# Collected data
Lemma on_grid_fixed (x m : Z) (q : Q) :
  (q == inject_Z m * 2 ^ x)%Q -> (on_grid x q == q)%Q.
Proof.
  intros E. unfold on_grid.
  assert (H : (q / 2 ^ x == inject_Z m)%Q).
  { rewrite E. field. apply Qpower_not_0. discriminate. }
  rewrite (Qnearest_comp _ _ H), Qnearest_Z. symmetry. exact E.
Qed.

Lemma on_grid_two (x b : Z) : x <= b -> (on_grid x (2 ^ b) == 2 ^ b)%Q.
Proof.
  intros H. apply (on_grid_fixed x (2 ^ (b - x))).
  rewrite <- two_inject by lia. rewrite <- two_plus.
  replace (b - x + x) with b by ring. reflexivity.
Qed.

Lemma on_grid_comp (x : Z) (p q : Q) :
  (p == q)%Q -> (on_grid x p == on_grid x q)%Q.
Proof.
  intros E. unfold on_grid.
  assert (H : (p / 2 ^ x == q / 2 ^ x)%Q) by (rewrite E; reflexivity).
  rewrite (Qnearest_comp _ _ H). reflexivity.
Qed.

Lemma on_grid_zero (x : Z) (q : Q) : (q == 0)%Q -> (on_grid x q == 0)%Q.
Proof.
  intros E. rewrite (on_grid_comp x q 0 E).
  apply (on_grid_fixed x 0). cbn. ring.
Qed.

Lemma on_grid_opp (x : Z) (q : Q) : (on_grid x (- q) == - on_grid x q)%Q.
Proof.
  unfold on_grid.
  assert (H : (- q / 2 ^ x == - (q / 2 ^ x))%Q).
  { field. apply Qpower_not_0. discriminate. }
  rewrite (Qnearest_comp _ _ H), Qnearest_opp.
  rewrite inject_Z_opp. ring.
Qed.

(** *** Rounding to the nearest double *)
Lemma Qlog2_opp (q : Q) : Qlog2 (- q) = Qlog2 q.
Proof.
  destruct q as [n d]. unfold Qlog2. cbn [Qopp Qnum Qden Qabs].
  rewrite Z.abs_opp. reflexivity.
Qed.

Lemma grid_opp (q : Q) : grid (- q) = grid q.
Proof. unfold grid. rewrite Qlog2_opp. reflexivity. Qed.

Lemma nearest_opp (q : Q) : (nearest (- q) == - nearest q)%Q.
Proof. rewrite !nearest_on_grid, grid_opp. apply on_grid_opp. Qed.

Lemma nearest_zero (q : Q) : (q == 0)%Q -> (nearest q == 0)%Q.
Proof. intros E. rewrite nearest_on_grid. apply on_grid_zero. exact E. Qed.

Lemma nearest_comp (p q : Q) : (p == q)%Q -> (nearest p == nearest q)%Q.
Proof.
  intros E. destruct (Qeq_dec p 0) as [Z0 | NZ].
  - rewrite (nearest_zero p Z0). rewrite (nearest_zero q); [reflexivity |].
    rewrite <- E. exact Z0.
  - rewrite !nearest_on_grid. unfold grid.
    rewrite (Qlog2_comp p q NZ) by (rewrite E; reflexivity).
    apply on_grid_comp. exact E.
Qed.

Lemma nearest_mono_pos (p q : Q) :
  (0 < p)%Q -> (p <= q)%Q -> (nearest p <= nearest q)%Q.
Proof.
  intros Hp Hle.
  assert (Hq : (0 < q)%Q) by (eapply Qlt_le_trans; eassumption).
  assert (Np : ~ (p == 0)%Q) by (intros E; rewrite E in Hp; discriminate).
  assert (Nq : ~ (q == 0)%Q) by (intros E; rewrite E in Hq; discriminate).
  assert (Ap : (Qabs p == p)%Q) by (apply Qabs_pos, Qlt_le_weak, Hp).
  assert (Aq : (Qabs q == q)%Q) by (apply Qabs_pos, Qlt_le_weak, Hq).
  assert (Hl : Qlog2 p <= Qlog2 q)
    by (apply Qlog2_mono; [exact Np | rewrite Ap, Aq; exact Hle]).
  destruct (Qlog2_spec p Np) as [_ Up]. destruct (Qlog2_spec q Nq) as [Lq _].
  rewrite Ap in Up. rewrite Aq in Lq.
  rewrite !nearest_on_grid.
  destruct (Z.eq_dec (grid p) (grid q)) as [E | N].
  - rewrite E. apply on_grid_mono. exact Hle.
  - assert (Hg : grid p < grid q /\ grid q = Qlog2 q - 52 /\ Qlog2 p < Qlog2 q)
      by (unfold grid in *; lia).
    destruct Hg as (G1 & G2 & G3).
    apply Qle_trans with (2 ^ Qlog2 q)%Q.
    + rewrite <- (on_grid_two (grid p) (Qlog2 q)) by lia.
      apply on_grid_mono. apply Qlt_le_weak.
      eapply Qlt_le_trans; [exact Up |]. apply two_le. lia.
    + rewrite <- (on_grid_two (grid q) (Qlog2 q)) at 1 by lia.
      apply on_grid_mono. exact Lq.
Qed.

Lemma nearest_nonneg (q : Q) : (0 <= q)%Q -> (0 <= nearest q)%Q.
Proof.
  intros H. rewrite nearest_on_grid.
  rewrite <- (on_grid_zero (grid q) 0) by reflexivity.
  apply on_grid_mono. exact H.
Qed.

# How to complete this task
Print the data word for word.

# Task solution
Lemma on_grid_fixed (x m : Z) (q : Q) :
  (q == inject_Z m * 2 ^ x)%Q -> (on_grid x q == q)%Q.
Proof.
  intros E. unfold on_grid.
  assert (H : (q / 2 ^ x == inject_Z m)%Q).
  { rewrite E. field. apply Qpower_not_0. discriminate. }
  rewrite (Qnearest_comp _ _ H), Qnearest_Z. symmetry. exact E.
Qed.

Lemma on_grid_two (x b : Z) : x <= b -> (on_grid x (2 ^ b) == 2 ^ b)%Q.
Proof.
  intros H. apply (on_grid_fixed x (2 ^ (b - x))).
  rewrite <- two_inject by lia. rewrite <- two_plus.
  replace (b - x + x) with b by ring. reflexivity.
Qed.

Lemma on_grid_comp (x : Z) (p q : Q) :
  (p == q)%Q -> (on_grid x p == on_grid x q)%Q.
Proof.
  intros E. unfold on_grid.
  assert (H : (p / 2 ^ x == q / 2 ^ x)%Q) by (rewrite E; reflexivity).
  rewrite (Qnearest_comp _ _ H). reflexivity.
Qed.

Lemma on_grid_zero (x : Z) (q : Q) : (q == 0)%Q -> (on_grid x q == 0)%Q.
Proof.
  intros E. rewrite (on_grid_comp x q 0 E).
  apply (on_grid_fixed x 0). cbn. ring.
Qed.

Lemma on_grid_opp (x : Z) (q : Q) : (on_grid x (- q) == - on_grid x q)%Q.
Proof.
  unfold on_grid.
  assert (H : (- q / 2 ^ x == - (q / 2 ^ x))%Q).
  { field. apply Qpower_not_0. discriminate. }
  rewrite (Qnearest_comp _ _ H), Qnearest_opp.
  rewrite inject_Z_opp. ring.
Qed.

(** *** Rounding to the nearest double *)
Lemma Qlog2_opp (q : Q) : Qlog2 (- q) = Qlog2 q.
Proof.
  destruct q as [n d]. unfold Qlog2. cbn [Qopp Qnum Qden Qabs].
  rewrite Z.abs_opp. reflexivity.
Qed.

Lemma grid_opp (q : Q) : grid (- q) = grid q.
Proof. unfold grid. rewrite Qlog2_opp. reflexivity. Qed.

Lemma nearest_opp (q : Q) : (nearest (- q) == - nearest q)%Q.
Proof. rewrite !nearest_on_grid, grid_opp. apply on_grid_opp. Qed.

Lemma nearest_zero (q : Q) : (q == 0)%Q -> (nearest q == 0)%Q.
Proof. intros E. rewrite nearest_on_grid. apply on_grid_zero. exact E. Qed.

Lemma nearest_comp (p q : Q) : (p == q)%Q -> (nearest p == nearest q)%Q.
Proof.
  intros E. destruct (Qeq_dec p 0) as [Z0 | NZ].
  - rewrite (nearest_zero p Z0). rewrite (nearest_zero q); [reflexivity |].
    rewrite <- E. exact Z0.
  - rewrite !nearest_on_grid. unfold grid.
    rewrite (Qlog2_comp p q NZ) by (rewrite E; reflexivity).
    apply on_grid_comp. exact E.
Qed.

Lemma nearest_mono_pos (p q : Q) :
  (0 < p)%Q -> (p <= q)%Q -> (nearest p <= nearest q)%Q.
Proof.
  intros Hp Hle.
  assert (Hq : (0 < q)%Q) by (eapply Qlt_le_trans; eassumption).
  assert (Np : ~ (p == 0)%Q) by (intros E; rewrite E in Hp; discriminate).
  assert (Nq : ~ (q == 0)%Q) by (intros E; rewrite E in Hq; discriminate).
  assert (Ap : (Qabs p == p)%Q) by (apply Qabs_pos, Qlt_le_weak, Hp).
  assert (Aq : (Qabs q == q)%Q) by (apply Qabs_pos, Qlt_le_weak, Hq).
  assert (Hl : Qlog2 p <= Qlog2 q)
    by (apply Qlog2_mono; [exact Np | rewrite Ap, Aq; exact Hle]).
  destruct (Qlog2_spec p Np) as [_ Up]. destruct (Qlog2_spec q Nq) as [Lq _].
  rewrite Ap in Up. rewrite Aq in Lq.
  rewrite !nearest_on_grid.
  destruct (Z.eq_dec (grid p) (grid q)) as [E | N].
  - rewrite E. apply on_grid_mono. exact Hle.
  - assert (Hg : grid p < grid q /\ grid q = Qlog2 q - 52 /\ Qlog2 p < Qlog2 q)
      by (unfold grid in *; lia).
    destruct Hg as (G1 & G2 & G3).
    apply Qle_trans with (2 ^ Qlog2 q)%Q.
    + rewrite <- (on_grid_two (grid p) (Qlog2 q)) by lia.
      apply on_grid_mono. apply Qlt_le_weak.
      eapply Qlt_le_trans; [exact Up |]. apply two_le. lia.
    + rewrite <- (on_grid_two (grid q) (Qlog2 q)) at 1 by lia.
      apply on_grid_mono. exact Lq.
Qed.

Lemma nearest_nonneg (q : Q) : (0 <= q)%Q -> (0 <= nearest q)%Q.
Proof.
  intros H. rewrite nearest_on_grid.
  rewrite <- (on_grid_zero (grid q) 0) by reflexivity.
  apply on_grid_mono. exact H.
Qed.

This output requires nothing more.